___ Excerpted records

(* ===== verification/ToolLaws.v ===== *)
(** * What the tools promise: the properties of tools.go

    Each is over every store with the laws and every interleaving of a call
    with other sessions' operations; the witnesses run on [MemStore]. *)

From S2P Require Import Prelude GoStd GoTime Sha256 Memory Store MemStore Contract Search Json JsonRead Manifest Calls Tools.

(** A transcript that appended nothing. *)
Definition silent {S} (tr : list (S * tev)) : Prop := Forall (fun st => appends st.2 = None) tr.

Lemma silent_app {S} (l k : list (S * tev)) : silent (l ++ k) <-> silent l /\ silent k.
Proof. apply Forall_app. Qed.

Lemma silent_nil {S} : silent (@nil (S * tev)).
Proof. constructor. Qed.

Lemma silent_cons {S} (st : S * tev) l : silent (st :: l) <-> appends st.2 = None /\ silent l.
Proof. unfold silent. by rewrite Forall_cons. Qed.

#[export] Hint Resolve silent_nil : mem.

Section Laws.
Context {S : Type} `{StoreLaws S} (search_of : S -> Searchable) (session : bytes).
Context {Label : Type}.
Implicit Types (t : toolset Label) (s : S).

Abbreviation exec := (exec search_of session).
Abbreviation runs := (runs search_of session).

(** ** memory_patch *)

(** [y] is [x] with its one occurrence of [old] replaced by [new]. *)
Definition edit_of (old new x y : bytes) : Prop :=
  Count x old = 1 /\ exists before after, x = before ++ old ++ after /\ y = before ++ new ++ after.

(** What a patch that landed did: its last operation is the write [c], of an
    edit of the entry [cur] it had read, onto the entry [e0] then stored,
    which had the content and the metadata of [cur]. *)
Definition patched (sc : bytes) (a : patchArgs) (tr : list (S * tev)) (c : Change) : Prop :=
  exists tr0 s0 s1 next opts cur e0,
    tr = tr0 ++ [(s1, TPut next opts (Ok c))] /\ silent tr0
    /\ (s0, TGet sc (paName a) (Ok cur)) ∈ tr0
    /\ Get s1 sc (paName a) = Ok e0
    /\ change_ref c = (sc, paName a)
    /\ edit_of (paOldText a) (paNewText a) (eContent cur) (eContent (cEntry c))
    /\ meta_map (eMeta (cEntry c)) = meta_map (eMeta cur)
    /\ (eContent e0 = eContent cur \/ Collision (eContent e0) (eContent cur))
    /\ MetaHash (eMeta e0) = MetaHash (eMeta cur)
    /\ cPrev c = eHash e0 /\ cReplaced c = eHash e0.

Lemma patched_cons sc a st tr c : appends st.2 = None -> patched sc a tr c -> patched sc a (st :: tr) c.
Proof.
  intros Hs (tr0 & s0 & s1 & next & opts & cur & e0 & -> & Htr & Hin & Hrest).
  exists (st :: tr0), s0, s1, next, opts, cur, e0. split_and!; [done|by apply silent_cons|by right|apply Hrest..].
Qed.

Lemma read_hash_collision e0 cur :
  eHash e0 = Hash (eContent e0) -> eHash cur = Hash (eContent cur) -> eHash e0 = eHash cur ->
  eContent e0 = eContent cur \/ Collision (eContent e0) (eContent cur).
Proof.
  intros Hh0 Hc E. destruct (decide (eContent e0 = eContent cur)); [by left|]. right. split; congruence.
Qed.

(** The write of a patch that landed. *)
Lemma patch_write s0 s1 sc a cur opts c :
  paOldText a <> [] -> Count (eContent cur) (paOldText a) = 1 ->
  opts = [IfHash (eHash cur); IfMetaHash (MetaHash (eMeta cur))] ->
  let next := with_content cur (ReplaceOne (eContent cur) (paOldText a) (paNewText a)) in
  ok_event search_of session s0 (TGet sc (paName a) (Ok cur)) ->
  ok_event search_of session s1 (TPut next opts (Ok c)) ->
  patched sc a [(s0, TGet sc (paName a) (Ok cur)); (s1, TPut next opts (Ok c))] c.
Proof.
  intros Hold Hc1 -> next Hg Hp. apply event_get in Hg as [Hg0 Hg]. symmetry in Hg.
  destruct (good_get s0 _ _ _ Hg0 Hg) as (Href & _ & Hsc & Hn & Hh & _).
  apply event_put in Hp as [Hg1 [now Hp]]. symmetry in Hp. apply spec_put_Ok in Hp. cbn in Hp.
  destruct Hp as (He & Hprev & Hrep & _ & _ & Hc & Hm). specialize (Hc eq_refl). specialize (Hm eq_refl).
  assert (Er : entry_ref next = (sc, paName a)) by (unfold entry_ref; cbn; congruence). rewrite Er in *.
  destruct (replay (store_journal s1) !! (sc, paName a)) as [e0|] eqn:E0.
  2: { cbn in Hc. rewrite Hh in Hc. by destruct (Hash_nonempty (eContent cur)). }
  assert (Hget : spec_get (store_journal s1) sc (paName a) = Ok e0).
  { unfold spec_get. by rewrite Href, E0. }
  destruct (good_get s1 _ _ _ Hg1 Hget) as (_ & _ & _ & _ & Hh0 & _). cbn in Hc, Hm.
  destruct (Count_one _ _ Hold Hc1) as (b & f & Ec & _ & Hrepl).
  exists [(s0, TGet sc (paName a) (Ok cur))], s0, s1, next, [IfHash (eHash cur); IfMetaHash (MetaHash (eMeta cur))], cur, e0.
  split_and!; try done.
  - by repeat constructor.
  - left.
  - rewrite law_get by apply Hg1. done.
  - unfold change_ref. by rewrite He.
  - split; [done|]. exists b, f. rewrite He. split; [done|]. apply Hrepl.
  - rewrite He. apply (meta_map_stamped now next).
  - by apply read_hash_collision.
  - by rewrite Hprev.
Qed.

Lemma patch_loop_effect n : forall last t sc a tr r,
  paOldText a <> [] -> runs (patch_loop n last t sc a) tr r ->
  match r with
  | Err _ => silent tr
  | Ok res => exists c, rDetails res = Some (MkWriteRecord PatchTool c) /\ patched sc a tr c
  end.
Proof.
  induction n as [|n IH]; intros last t sc a tr r Hold; cbn [patch_loop].
  { cbn. intros [-> ->]. constructor. }
  cbn [Calls.runs]. intros (s0 & g & tr1 & -> & Hg & Hr). destruct g as [cur|err]; cbn [seen] in *.
  2: { destruct (wraps err); cbn in Hr; destruct Hr as [-> ->]; by repeat constructor. }
  destruct (Z.eqb_spec (Count (eContent cur) (paOldText a)) 0) as [|Hz].
  { cbn in Hr. destruct Hr as [-> ->]. by repeat constructor. }
  destruct (Z.ltb_spec 1 (Count (eContent cur) (paOldText a))) as [|Hle].
  { cbn in Hr. destruct Hr as [-> ->]. by repeat constructor. }
  pose proof (count_loop_nonneg (Datatypes.S (length (eContent cur))) (eContent cur) (paOldText a)) as Hnn.
  fold (Count (eContent cur) (paOldText a)) in Hnn.
  cbn [Calls.runs] in Hr. destruct Hr as (s1 & p & tr2 & -> & Hp & Hr). cbn [seen] in *.
  destruct p as [c|err].
  - cbn in Hr. destruct Hr as [-> ->]. exists c. split; [done|]. by apply patch_write; [|lia|..].
  - destruct (wraps err); try (cbn in Hr; destruct Hr as [-> ->]; by repeat constructor).
    specialize (IH _ _ _ _ _ _ Hold Hr). destruct r as [res|e].
    + destruct IH as (c & Hd & Hc). exists c. split; [done|]. by do 2 (apply patched_cons; [done|]).
    + by repeat constructor.
Qed.

(** C27: A patch keeps what other sessions wrote. Whatever they do between
    its operations, a patch that succeeds makes one write, of the text it
    read with the one occurrence of old_text replaced, in place of an entry
    whose content and metadata are still the ones it read, up to a SHA-256
    collision; the record is chained to that entry and is the one its result
    carries. A patch that fails wrote nothing. *)
Theorem patch_effect t ctx a env s :
  good s -> env_ok env ->
  let '(_, r, tr) := exec (patch t ctx a) env s in
  match r with
  | Err _ => silent tr
  | Ok res => exists sc c, scope t (paScope a) = Ok sc
      /\ rDetails res = Some (MkWriteRecord PatchTool c) /\ patched sc a tr c
  end.
Proof.
  intros Hg He. destruct (exec_runs search_of session (patch t ctx a) env s Hg He) as [_ Hr].
  destruct (exec (patch t ctx a) env s) as [[s' r] tr]. cbn [fst snd] in Hr. unfold patch in Hr.
  destruct (scope t (paScope a)) as [sc|err]; [|cbn in Hr; destruct Hr as [-> ->]; constructor].
  case_bool_decide as Ho; [cbn in Hr; destruct Hr as [-> ->]; constructor|].
  apply patch_loop_effect in Hr; [|done]. destruct r as [res|err]; [|done].
  destruct Hr as (c & Hd & Hc). by exists sc, c.
Qed.

(** ** memory_save *)

Definition read_meta_hash (r : res error Entry) : bytes :=
  match r with Ok e => MetaHash (eMeta e) | Err _ => [] end.

(** The context of a call that passed the writers' guard carries the
    manifest exactly when the product gives one. *)
Definition carried t (ctx : option Manifest) : Prop := toRendered (tOpts t) = bool_decide (is_Some ctx).

(** A retry of the save that began on [r0] found the entry gone. *)
Definition vanished (sc name : bytes) (r0 : res error Entry) (mid : list (S * tev)) : Prop :=
  (exists e0, r0 = Ok e0) /\ exists s err, (s, TGet sc name (Err err)) ∈ mid.

(** What a save that landed did: it read [r0], and its last operation is the
    write [c], on the store [s1]. *)
Definition saved (ctx : option Manifest) (sc : bytes) (a : saveArgs) (tr : list (S * tev)) (c : Change) : Prop :=
  exists s0 r0 mid s1 e opts,
    tr = (s0, TGet sc (saName a) r0) :: mid ++ [(s1, TPut e opts (Ok c))] /\ silent mid
    /\ change_ref c = (sc, saName a) /\ eContent (cEntry c) = saContent a
    /\ cReplaced c = read_hash (Get s1 sc (saName a))
    /\ cPrev c = match shown_in ctx sc (saName a) with Some h => h | None => read_hash r0 end
    /\ match saMeta a with
       | Some m => meta_map (eMeta (cEntry c)) = m
       | None => MetaHash (eMeta (cEntry c)) = read_meta_hash (Get s1 sc (saName a))
                 \/ eMeta (cEntry c) = None /\ vanished sc (saName a) r0 mid
       end.

Lemma save_loop_effect n sc a base : forall stored tr r,
  runs (save_loop n sc a base stored) tr r ->
  match r with
  | Err _ => silent tr
  | Ok (stored', e, c) => exists mid s1 opts,
      tr = mid ++ [(s1, TPut e opts (Ok c))] /\ silent mid
      /\ ok_event search_of session s1 (TPut e opts (Ok c))
      /\ (e, opts) = save_attempt sc a base stored'
      /\ (stored' = stored \/ saMeta a = None /\ is_Some stored
          /\ (stored' = None -> exists s err, (s, TGet sc (saName a) (Err err)) ∈ mid))
  end.
Proof.
  induction n as [|n IH]; intros stored tr r; cbn [save_loop]; destruct (save_attempt sc a base stored) as [e opts] eqn:Ea;
    cbn [Calls.runs]; intros (s1 & p & tr1 & -> & Hp & Hr); cbn [seen] in *.
  { destruct p as [c|err]; cbn in Hr; destruct Hr as [-> ->]; [|by repeat constructor].
    exists [], s1, opts. split_and!; [done|apply silent_nil|done|done|by left]. }
  destruct p as [c|err].
  { cbn in Hr. destruct Hr as [-> ->]. exists [], s1, opts.
    split_and!; [done|apply silent_nil|done|done|by left]. }
  destruct (negb _ || negb _) eqn:Ek; [cbn in Hr; destruct Hr as [-> ->]; by repeat constructor|].
  bool_hyps. cbn [Calls.runs] in Hr. destruct Hr as (s2 & g & tr2 & -> & Hg & Hr). cbn [seen] in *.
  destruct (stored_of g) as [stored2|err2] eqn:Eg; [|cbn in Hr; destruct Hr as [-> ->]; by repeat constructor].
  specialize (IH _ _ _ Hr). destruct r as [[[stored' e'] c]|err']; [|by do 2 (apply silent_cons; split; [done|])].
  destruct IH as (mid & s3 & opts' & -> & Hmid & Hput & He' & Hst).
  exists ((s1, TPut e opts (Err err)) :: (s2, TGet sc (saName a) g) :: mid), s3, opts'.
  split_and!; [done|by do 2 (apply silent_cons; split; [done|])|done|done|].
  right. split_and!; [done|done|]. intros ->. destruct Hst as [<-|(_ & _ & Hv)].
  - destruct g as [e0|err0]; [done|]. exists s2, err0. right. left.
  - destruct (Hv eq_refl) as (s & err0 & Hin). exists s, err0. by do 2 right.
Qed.

Lemma read_meta_live s sc name :
  good s -> CheckRef sc name = None ->
  have_meta_hash (replay (store_journal s) !! (sc, name)) = read_meta_hash (Get s sc name).
Proof.
  intros [Hs _] Hc. rewrite Get_live by done. by destruct (replay _ !! _).
Qed.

______

→ **Exercise directions**
Give the count of lines in the records that contain "Href", and no other text.

→ **Result of the task**
2